Councils support Khan’s diesel scrappage plan

Local Government Association calls for greater powers for councils to tackle air pollution

The Local Government Association (LGA) has backed the Mayor of London, Sadiq Khan’s, calls for a diesel scrappage scheme to help tackle air pollution in towns and cities.

Last week, the Mayor announced that he will be consulting on a range of measures in a bid to improve air quality in the capital (see story).

The Mayor of London has called for work to assess the potential impact of a diesel scrappage scheme

The Mayor of London has called for work to assess the potential impact of a diesel scrappage scheme

These included re-drawing plans for an ultra-low emission zone and giving Transport for London (TfL) the go-ahead to assess the costs and benefits of a diesel scrappage scheme.

These proposals have been welcomed by the LGA, which represents the UK’s local authorities, which has claimed that councils are playing a ‘pivotal role’ in tackling air pollution across the country.


The LGA added that any potential move away from diesel should tie-in with enhanced powers for councils to tackle air pollution.

Councillor Peter Box, the organisation’s environment spokesman, said: “We support moves to introduce national scrappage incentives which councils believe would encourage a shift away from diesel cars towards low emission vehicles.
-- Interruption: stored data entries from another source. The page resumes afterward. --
(** After the candidate is handled, the dictionary has the node where
    the test [node in values] looks for it. *)
Lemma candidate_table g infered iattrs :
  select_iattrs g infered = Some iattrs ->
  let values := default [] (table g iattrs !! aa_attrname node) in
  assattr_node node ∉ values ->
  table (delayed_assattr_candidate node g infered) iattrs !! aa_attrname node
  = Some (if init_first g (aa_frame node) values
          then assattr_node node :: values
          else values ++ [assattr_node node]).
Proof.
  intros Hsel values Hnotin. unfold delayed_assattr_candidate.
  rewrite Hsel. fold values. rewrite decide_False by done.
  pose proof (select_iattrs_has_table _ _ _ Hsel) as Ht.
  destruct (init_first g (aa_frame node) values);
    rewrite table_set_table_eq by done; apply lookup_insert_eq.
Qed.






End Deferred.

Section Placement.

Import RebuildVisitor.

Lemma candidate_dictionary_select g infered iattrs :
  candidate_dictionary infered = Some iattrs ->
  has_table g iattrs = true ->
  select_iattrs g infered = Some iattrs.
Proof.
  destruct infered as [|p|v p|p|[m|c|f|k i fr]]; try done;
    intros [= <-] Htab; unfold select_iattrs, node_frame;
    by rewrite Htab.
Qed.

Lemma candidate_other_tables node g infered iattrs t :
  select_iattrs g infered = Some iattrs -> t <> iattrs ->
  table (delayed_assattr_candidate node g infered) t = table g t.
Proof.
  intros Hsel Hne. unfold delayed_assattr_candidate. rewrite Hsel.
  case_decide; [done|].
  destruct (init_first g (aa_frame node) _);
    by rewrite table_set_table_ne by done.
Qed.

End Placement.

(** C5. The dictionary of a candidate is the [instance_attrs] of its
    class for an instance and the [locals] for a class, a module or a
    function.  When the candidate has it: a node that the sequence bound
    to the attribute name already holds leaves the graph as it is;
    otherwise the node is put in front of the sequence when the frame of
    the node is named [__init__] and the sequence is not empty and the
    frame of its first element is not named [__init__], and at the end
    in every other case; the other dictionaries stay as they are. *)
Theorem delayed_assattr_position (g : Graph)
    (node : RebuildVisitor.AssAttrNode) (infered : inferred)
    (iattrs : table_ref) :
  candidate_dictionary infered = Some iattrs ->
  has_table g iattrs = true ->
  let values :=
    default [] (table g iattrs !! RebuildVisitor.aa_attrname node) in
  let front :=
    scope_name g (RebuildVisitor.aa_frame node) = "__init__"
    /\ exists first rest, values = first :: rest
                          /\ scope_name g (node_frame first) <> "__init__" in
  let g' := RebuildVisitor.delayed_assattr_candidate node g infered in
  (RebuildVisitor.assattr_node node ∈ values -> g' = g)
  /\ (RebuildVisitor.assattr_node node ∉ values -> front ->
      table g' iattrs !! RebuildVisitor.aa_attrname node
      = Some (RebuildVisitor.assattr_node node :: values))
  /\ (RebuildVisitor.assattr_node node ∉ values -> ~ front ->
      table g' iattrs !! RebuildVisitor.aa_attrname node
      = Some (values ++ [RebuildVisitor.assattr_node node]))
  /\ (forall t, t <> iattrs -> table g' t = table g t).
Proof.
  intros Hdict Htab values front g'.
  pose proof (candidate_dictionary_select g infered iattrs Hdict Htab) as Hsel.
  split; [|split; [|split]].
  - intros Hin. unfold g', RebuildVisitor.delayed_assattr_candidate.
    rewrite Hsel. fold values. by rewrite decide_True.
  - intros Hnotin Hfront.
    pose proof (candidate_table node g infered iattrs Hsel Hnotin) as Htable.
    fold values in Htable. apply init_first_true in Hfront.
    unfold g'. by rewrite Htable, Hfront.
  - intros Hnotin Hfront.
    pose proof (candidate_table node g infered iattrs Hsel Hnotin) as Htable.
    fold values in Htable. unfold front in Hfront.
    rewrite <- init_first_true in Hfront.
    apply not_true_is_false in Hfront.
    unfold g'. by rewrite Htable, Hfront.
  - intros t Hne. by apply (candidate_other_tables node g infered iattrs).
Qed.

Lemma delayed_assattr_position_witness :
  table (RebuildVisitor.delayed_assattr_candidate init_assattr
           class_with_attr (Instance 0)) (InstanceAttrs 0) !! "x"
  = Some [StmtN AssAttr 21 (InFunction 1); StmtN AssAttr 20 (InFunction 2)].
Proof.
  refine (proj1 (proj2 (delayed_assattr_position class_with_attr init_assattr
                          (Instance 0) (InstanceAttrs 0) _ _)) _ _).
  - reflexivity.
  - reflexivity.
  - vm_compute. intros H. apply list_elem_of_singleton in H. discriminate.
  - split; [reflexivity|].
    exists (StmtN AssAttr 20 (InFunction 2)), []. split; [reflexivity|].
    vm_compute. discriminate.
Defined.

(** C5, against the instance attributes of a class candidate.  The
    node of [self.x = ...] in [__init__] is resolved against the class
    [C] itself, whose [instance_attrs] have [x] from another method:
    the node goes to the [locals] of the class, and the sequence of the
    [instance_attrs] gets it neither in front nor at the end. *)
Lemma delayed_assattr_class_candidate :
  table (RebuildVisitor.delayed_assattr_candidate init_assattr
           class_with_attr (Node (ClassN 0))) (InstanceAttrs 0) !! "x"
  = Some [StmtN AssAttr 20 (InFunction 2)]
  /\ table (RebuildVisitor.delayed_assattr_candidate init_assattr
              class_with_attr (Node (ClassN 0))) (Locals (InClass 0)) !! "x"
     = Some [StmtN AssAttr 21 (InFunction 1)].
Proof. split; vm_compute; reflexivity. Qed.

(** The test looks at the name of the frame only: an assignment at the
    top of a module that is named [__init__], outside any function, is
    put in front as well. *)
Example delayed_assattr_module_named_init :
  table (RebuildVisitor.delayed_assattr_candidate toplevel_assattr
           module_named_init (Instance 0)) (InstanceAttrs 0) !! "x"
  = Some [StmtN AssAttr 22 (InModule 0); StmtN AssAttr 20 (InFunction 2)].
Proof. vm_compute; reflexivity. Qed.


Example delayed_assattr_class_with_attr :
  let g := RebuildVisitor.delayed_assattr receiver_inference class_with_attr
             init_assattr in
  table g (InstanceAttrs 0) !! "x"
    = Some [StmtN AssAttr 21 (InFunction 1); StmtN AssAttr 20 (InFunction 2)]
  /\ table g (Locals (InClass 0)) !! "x"
    = Some [StmtN AssAttr 21 (InFunction 1)].
Proof. split; vm_compute; reflexivity. Qed.



(** C9. A candidate that is an instance of a builtin value kind (a
    constant, or a tuple, list, dict, ...) leaves the graph as it is:
    no [instance_attrs] or [locals] dictionary gets or loses an entry.
    The whole resolution is the one of the remaining candidates. *)
Theorem delayed_assattr_skips_builtin_values
    (expr_infer : Graph -> nat -> infer_outcome) (g : Graph)
    (node : RebuildVisitor.AssAttrNode) :
  (forall g' v proxied,
     RebuildVisitor.delayed_assattr_candidate node g' (ConstInst v proxied)
     = g')
  /\ (forall g' proxied,
        RebuildVisitor.delayed_assattr_candidate node g' (BuiltinInst proxied)
        = g')
  /\ RebuildVisitor.delayed_assattr expr_infer g node
     = foldl (RebuildVisitor.delayed_assattr_candidate node) g
             (filter (fun infered => builtin_value infered = false)
                     (RebuildVisitor.receiver_candidates expr_infer g node)).
Proof.
  split; [done|]. split; [done|].
  unfold RebuildVisitor.delayed_assattr.
  generalize (RebuildVisitor.receiver_candidates expr_infer g node) as cands.
  intros cands. revert g.
  induction cands as [|c cands IH]; intros g; [done|].
  destruct (builtin_value c) eqn:Hb.
  - rewrite filter_cons_False by (by rewrite Hb). simpl. rewrite <- IH.
    by destruct c.
  - rewrite filter_cons_True by done. simpl. apply IH.
Qed.

(** * Further properties of the scoped nodes *)

(** ** [remove_nodes] *)

(** X1. When the wrapped lookup returns a list, [remove_nodes] answers
    what is left of it once the nodes of the removed class are dropped,
    in the order of the list, and raises [NotFoundError] when nothing is
    left; an exception of the wrapped lookup passes through. *)
Theorem remove_nodes_sound (cls : node_kind) (found : list attr_node) :
  let kept := filter (fun n => is_kind cls n = false) found in
  remove_nodes cls (Ok found)
  = (if decide (kept = []) then Raise NotFoundError else Ok kept)
  /\ Forall (fun n => is_kind cls n = false) kept
  /\ kept `sublist_of` found
  /\ forall e, remove_nodes cls (Raise e) = Raise e.
Proof.
  cbv zeta. split; [|split; [|split]].
  - unfold remove_nodes. destruct (filter _ found) as [|n l'] eqn:Hf.
    + by rewrite decide_True.
    + by rewrite decide_False.
  - apply Forall_forall. intros x Hx.
    by apply list_elem_of_filter in Hx as [Hx _].
  - apply sublist_filter.
  - reflexivity.
Qed.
This should coincide with further government action to incentivise a move away from polluting diesel vehicles and consideration about what contribution vehicle manufacturers should make to the cost of reducing harmful vehicle emissions.
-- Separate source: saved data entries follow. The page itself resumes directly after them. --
(** ** Missing keys *)

(** X15. A dictionary that holds nothing but [name] is decided without an
    error, on the defaults of lines 48-51: ["hold_lane"] in every mode whose
    lower-case form does not start with ["deon"]; in the mode
    ["deontological"], ["brake"] for the three known names and
    ["hold_lane"] for any other. *)
Theorem name_only (mode n : string) :
  (PyStr.startswith (PyStr.lower mode) "deon" = false ->
   decide_action mode (mkScenario n None None None None)
   = Returns "hold_lane") /\
  (PyStr.lower mode = "deontological" ->
   decide_action mode (mkScenario n None None None None)
   = Returns (if ((n =? "car_vs_pedestrian") || (n =? "car_vs_car")
                  || (n =? "pedestrian_vs_pedestrian"))%bool
              then "brake" else "hold_lane")).
Proof.
  split.
  - intros Hd. unfold decide_action. rewrite Hd.
    change (effective_risks
              (left_r (mkScenario n None None None None))
              (right_r (mkScenario n None None None None))
              (speed (mkScenario n None None None None)))
      with (Some (f0_0, f0_0)).
    cbv beta iota zeta.
    change (PyFloat.ge (PyFloat.add f0_0 f0_0) VERY_HIGH_TOTAL
            || (speed (mkScenario n None None None None) >=? HIGH_SPEED)%Z)%bool
      with false.
    cbv iota.
    destruct (PyStr.startswith (PyStr.lower mode) "util"); reflexivity.
  - intros Hm. unfold decide_action. rewrite Hm.
    change (PyStr.startswith "deontological" "util") with false.
    change (PyStr.startswith "deontological" "deon") with true.
    change (effective_risks
              (left_r (mkScenario n None None None None))
              (right_r (mkScenario n None None None None))
              (speed (mkScenario n None None None None)))
      with (Some (f0_0, f0_0)).
    cbv beta iota zeta.
    change (PyFloat.ge (PyFloat.add f0_0 f0_0) VERY_HIGH_TOTAL
            || (speed (mkScenario n None None None None) >=? HIGH_SPEED)%Z)%bool
      with false.
    change (child (mkScenario n None None None None)) with 0.
    unfold veto_left, veto_right, _base_decision,
      ethics_engine.deontological_decision.
    cbn [name Z.eqb andb].
    change ("deontological" =? "utilitarian") with false.
    change ("deontological" =? "deontological") with true.
    cbv iota.
    destruct (n =? "car_vs_pedestrian"); [reflexivity|].
    destruct (n =? "car_vs_car"); [reflexivity|].
    destruct (n =? "pedestrian_vs_pedestrian"); reflexivity.
Qed.

Lemma name_only_witness :
  decide_action "Virtue" (mkScenario "car_vs_car" None None None None)
  = Returns "hold_lane" /\
  decide_action "DEONTOLOGICAL" (mkScenario "car_vs_car" None None None None)
  = Returns "brake".
Proof.
  split.
  - apply (name_only "Virtue" "car_vs_car"). reflexivity.
  - apply (proj2 (name_only "DEONTOLOGICAL" "car_vs_car")). reflexivity.
Defined.

(** ** Two risky sides *)











(** * Properties of the other scripts *)

(** ** The labelling loop of [label_data.py] *)





(** X18. The column built for the mode ["deontological"] holds no other
    label than ["brake"] and ["hold_lane"]. *)
Theorem label_rows_deontological (rows : list scenario)
        (actions : list string) :
  label_rows "deontological" rows [] = Labelled actions ->
  Forall (fun a => a = "brake" \/ a = "hold_lane") actions.
Proof.
  assert (G : forall rows acc actions,
             Forall (fun a => a = "brake" \/ a = "hold_lane") acc ->
             label_rows "deontological" rows acc = Labelled actions ->
             Forall (fun a => a = "brake" \/ a = "hold_lane") actions).
  { clear. induction rows as [|row rows IH]; intros acc actions Hacc H.
    - inversion H. subst. exact Hacc.
    - cbn [label_rows] in H.
      destruct (decide_action "deontological" row) as [a|e] eqn:Ha;
        [|discriminate].
      apply (IH (acc ++ [a])%list actions); [|exact H].
      apply Forall_app. split; [exact Hacc|].
      constructor; [|constructor].
      apply (deon_branch_labels "deontological" row a);
        [reflexivity|reflexivity|exact Ha]. }
  apply G. constructor.
Qed.

Lemma label_rows_deontological_witness :
  Forall (fun a => a = "brake" \/ a = "hold_lane") ["hold_lane"; "brake"].
Proof.
  apply (label_rows_deontological [ex1; ex4]). vm_compute. reflexivity.
Defined.


(** ** The control chain of [simulation.py] *)

(** X20. Whatever rule [simulation.py] looks up and whatever the scenario,
    the decision never takes the [swerve_right] branch of the control chain,
    and it takes the final [else] branch exactly when the scenario name is
    none of the three known names. *)
Theorem simulation_never_steers_right (ethical_mode : string)
        (scenario_input : scenario) (decision : string) :
  simulation_decision ethical_mode scenario_input = Some decision ->
  manoeuvre_of decision <> SteerRight /\
  (manoeuvre_of decision = Straight <->
   Spec.kind_of_name (name scenario_input) = Spec.Unknown).
Proof.
  unfold simulation_decision, Spec.kind_of_name,
    ethics_engine.utilitarian_decision, ethics_engine.deontological_decision,
    ethics_engine.virtue_ethics_decision.
  destruct (ethical_mode =? "utilitarian");
    [|destruct (ethical_mode =? "deontological");
      [|destruct (ethical_mode =? "virtue"); [|discriminate]]];
    (destruct (name scenario_input =? "car_vs_pedestrian");
     [|destruct (name scenario_input =? "car_vs_car");
       [|destruct (name scenario_input =? "pedestrian_vs_pedestrian")]]);
    intros H; inversion H; cbn;
    (split; [discriminate|split; intros; first [reflexivity|discriminate]]).
Qed.

Lemma simulation_never_steers_right_witness :
  manoeuvre_of "brake" <> SteerRight /\
  (manoeuvre_of "brake" = Straight <->
   Spec.kind_of_name (name ex5) = Spec.Unknown).
Proof.
  apply (simulation_never_steers_right "virtue" ex5 "brake"). reflexivity.
Defined.

(** ** The vehicle commands of [simulation.py] *)



(** X22. Whatever the decision string, a control applied with the brake at
    [1.0] has the throttle at [0.0] and the wheel straight, provided the
    control the script starts from is not braking. *)
Theorem brakes_without_steering (d : VehicleControl) (decision : string)
        (c : VehicleControl) :
  brake d <> f1_0 ->
  In (apply_control c) (vehicle_commands d decision) ->
  brake c = f1_0 ->
  throttle c = f0_0 /\ steer c = f0_0.
Proof.
  intros Hd. unfold vehicle_commands, final_control, control_chain.
  destruct (decision =? "swerve_left");
    [|destruct (decision =? "swerve_right");
      [|destruct (decision =? "brake");
        [|destruct (decision =? "slow down")]]];
    cbn [fst snd app In]; intros Hc;
    repeat match goal with
           | H : _ \/ _ |- _ => destruct H
           | H : False |- _ => destruct H
           | H : apply_control _ = apply_control _ |- _ =>
               inversion H; clear H
           | H : sleep _ = apply_control _ |- _ => discriminate H
           end;
    subst; cbn [brake throttle steer]; intros Hb;
    solve [split; reflexivity | contradiction].
Qed.

Lemma brakes_without_steering_witness :
  throttle (mkControl f0_0 f0_0 f1_0) = f0_0 /\
  steer (mkControl f0_0 f0_0 f1_0) = f0_0.
Proof.
  apply (brakes_without_steering released "slow down").
  - discriminate.
  - right. right. left. reflexivity.
  - reflexivity.
Defined.

(** X23. The control that line 157 applies last is a braking one exactly for
    the decision ["brake"]: after ["slow down"] the stop of line 151 is
    followed by the control the script started from, untouched. *)
Theorem final_control_brakes (d : VehicleControl) (decision : string) :
  brake d <> f1_0 ->
  (brake (final_control d decision) = f1_0 <-> decision = "brake") /\
  (decision = "slow down" -> final_control d decision = d).
Proof.
  intros Hd. unfold final_control, control_chain.
  destruct (String.eqb_spec decision "swerve_left") as [->|_];
    [split; [split; [contradiction|discriminate]|discriminate]|].
  destruct (String.eqb_spec decision "swerve_right") as [->|_];
    [split; [split; [contradiction|discriminate]|discriminate]|].
  destruct (String.eqb_spec decision "brake") as [->|Hn];
    [split; [split; reflexivity|discriminate]|].
  destruct (String.eqb_spec decision "slow down") as [->|Hs]; cbn [snd brake].
  - split; [split; [contradiction|discriminate]|reflexivity].
  - split; [split; contradiction|contradiction].
Qed.

Lemma final_control_brakes_witness :
  (brake (final_control released "slow down") = f1_0
   <-> "slow down" = "brake") /\
  ("slow down" = "slow down" -> final_control released "slow down" = released).
Proof.
  apply (final_control_brakes released "slow down"). discriminate.
Defined.

(** ** The reporting rules and their log *)

(** X24. The log of [run_simulation.py] has three rows for each scenario;
    a row holds ["swerve"], ["brake"] or ["slow down"], ["swerve"] only in a
    utilitarian row of [car_vs_car], ["slow down"] only in a virtue row, and
    a deontological row holds ["brake"]. *)
Theorem decision_log_rows (scenarios : list scenario) :
  length (decision_log scenarios) = (3 * length scenarios)%nat /\
  forall n m dec, In (n, m, dec) (decision_log scenarios) ->
    In dec ["swerve"; "brake"; "slow down"] /\
    (dec = "swerve" -> m = "utilitarian" /\ n = "car_vs_car") /\
    (dec = "slow down" -> m = "virtue") /\
    (m = "deontological" -> dec = "brake").
Proof.
  split.
  - unfold decision_log.
    induction scenarios as [|s l IH]; [reflexivity|].
    cbn [flat_map]. rewrite length_app, length_map, IH.
    cbn [ethics length]. lia.
  - intros n m dec H. unfold decision_log in H.
    apply in_flat_map in H. destruct H as (s & _ & H).
    unfold ethics in H. cbn [map In fst snd] in H.
    unfold ethics_logic_reporting.utilitarian_decision,
      ethics_logic_reporting.deontological_decision,
      ethics_logic_reporting.virtue_ethics_decision in H.
    destruct H as [H|[H|[H|[]]]]; inversion H; subst; clear H.
    + destruct (String.eqb_spec (name s) "car_vs_car") as [E|E].
      * split; [left; reflexivity|].
        split; [intros _; split; [reflexivity|exact E]|].
        split; discriminate.
      * split; [right; left; reflexivity|].
        split; [discriminate|]. split; discriminate.
    + split; [right; left; reflexivity|].
      split; [discriminate|]. split; [discriminate|reflexivity].
    + destruct ((name s =? "car_vs_car")
                || (name s =? "pedestrian_vs_pedestrian"))%bool.
      * split; [right; right; left; reflexivity|].
        split; [discriminate|]. split; [reflexivity|discriminate].
      * split; [right; left; reflexivity|].
        split; [discriminate|]. split; discriminate.
Qed.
“Councils are playing a pivotal role in tackling air pollution by encouraging the use of electric vehicles with recharging points, promoting cycling, managing borough-wide air pollution monitoring networks, pioneering the concept of low-emission zones and engaging with businesses to increase awareness and reduce their environmental impact.”

Cllr Box added that powers to tackle congestion should be a part of a ‘range of powers’ given to councils to improve air quality.

He noted: “Councils across the country also need a range of powers to allow them to further tackle poor air quality. This includes councils outside of London also being able to combat congestion hot spots by enforcing moving traffic violations, including illegal U-turns and box junction offences.”